Brighton, UK. My Af is paroxysmal, very fierce, only a few hours each time.

cuore profile image
cuore in reply to

Yes. You would be paroxysmal if you had only 6 episodes total and they were only a few hours each time. I guess the "very fierce" got you fast tracked even though you are in the United Kingdom where it takes months for an ablation and many, many more episodes.

in reply tocuore

I dont think you can generalise about the UK, it seems to depend on your local cardiology department and I am lucky - there are long waits but they prioritise AF (much to the surprise of my GP!) and it is an excellent centre in a teaching hospital. Also, it seems advice about ablation has been changing with new research emphasising early ablation, which is a change in practice. I think three years ago I would have had a different outcome. I had two episodes in the context of a chest infection then none for three years so I took no meds. At the time I only had a quick private appointment (about to go to India so I couldn't wait!), told to take bisoprolol and anti coagulants should it recur, but it didn't and I wasn't keen to take anything.

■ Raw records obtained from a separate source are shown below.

(** A chat-history entry as generate-reply.mdx lines 152-173 print it. *)
Definition chat_message (content role speaker : string) : Message :=
  [("content", content); ("role", role); ("name", speaker)].

(** Modelled from the spec: the sender's "chat initializer method",
    [unnamed/part_003] line 16, for a message given as a string. *)
Definition generate_init_message (sender : ConversableAgent) (message : string)
    : Reply :=
  TextReply message.

(** Modelled from the spec: the exchange of [unnamed/part_003] lines 14-18
    with [max_turns] as in the transcript of generate-reply.mdx lines
    128-173: in each turn the sender's message goes to the recipient and
    the recipient answers through [generate_reply]; from the second turn
    on the sender's message is its own [generate_reply].  The history is
    the sender's view: its own messages carry the role [assistant], the
    recipient's the role [user].  A missing reply ends the chat. *)
Fixpoint two_agent_chat (max_turns : nat) (sender recipient : ConversableAgent)
    (w : World) (history : list Message) (msg2send : Reply)
    : World * list Message :=
  match max_turns with
  | 0 => (w, history)
  | S turns =>
      match reply_content msg2send with
      | None => (w, history)
      | Some sent =>
          let history1 := history ++ [chat_message sent "assistant" (name sender)] in
          let r := generate_reply recipient w history1 (Some (name sender)) in
          match reply_content (reply_of r) with
          | None => (world_of r, history1)
          | Some answer =>
              let history2 :=
                history1 ++ [chat_message answer "user" (name recipient)] in
              match turns with
              | 0 => (world_of r, history2)
              | S _ =>
                  let r' :=
                    generate_reply sender (world_of r) history2
                      (Some (name recipient)) in
                  two_agent_chat turns sender recipient (world_of r') history2
                    (reply_of r')
              end
          end
      end
  end.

This time around I assumed a long wait and rushed to a different private doctor who prescribed meds but said maybe an ablation soon, then three weeks later a 45 minute NHS appointment, that consultant said no meds apart from anticoagulants and early ablation. I turned down two earlier dates because I hate the thought but here goes...

cuore profile image
cuore in reply to

You are absolutely right. I do not live in the UK, so I should not generalize about it. I also agree with your conclusion " it seems advice about ablation has been changing with new research emphasising early ablation, which is a change in practice." This new attitude of health professionals should help a lot of newly diagnosed patients. Good luck in your ablation.

wilsond profile image
wilsond

I had an echocardiogram to check heart was structurally sound prior to flecanide . All was well,and I did not have Flutter until a week after starting Flec. without BBs.

Sure your consultant has taken your circumstances on board but might be worth a double check

BigArnie profile image
BigArnie in reply towilsond

Hi Wilsond, out of interest did you also have an MRI or something else that was looking at the blood vessels? (I did have that in addition to the echocardiogram, but no idea if that would make a difference!)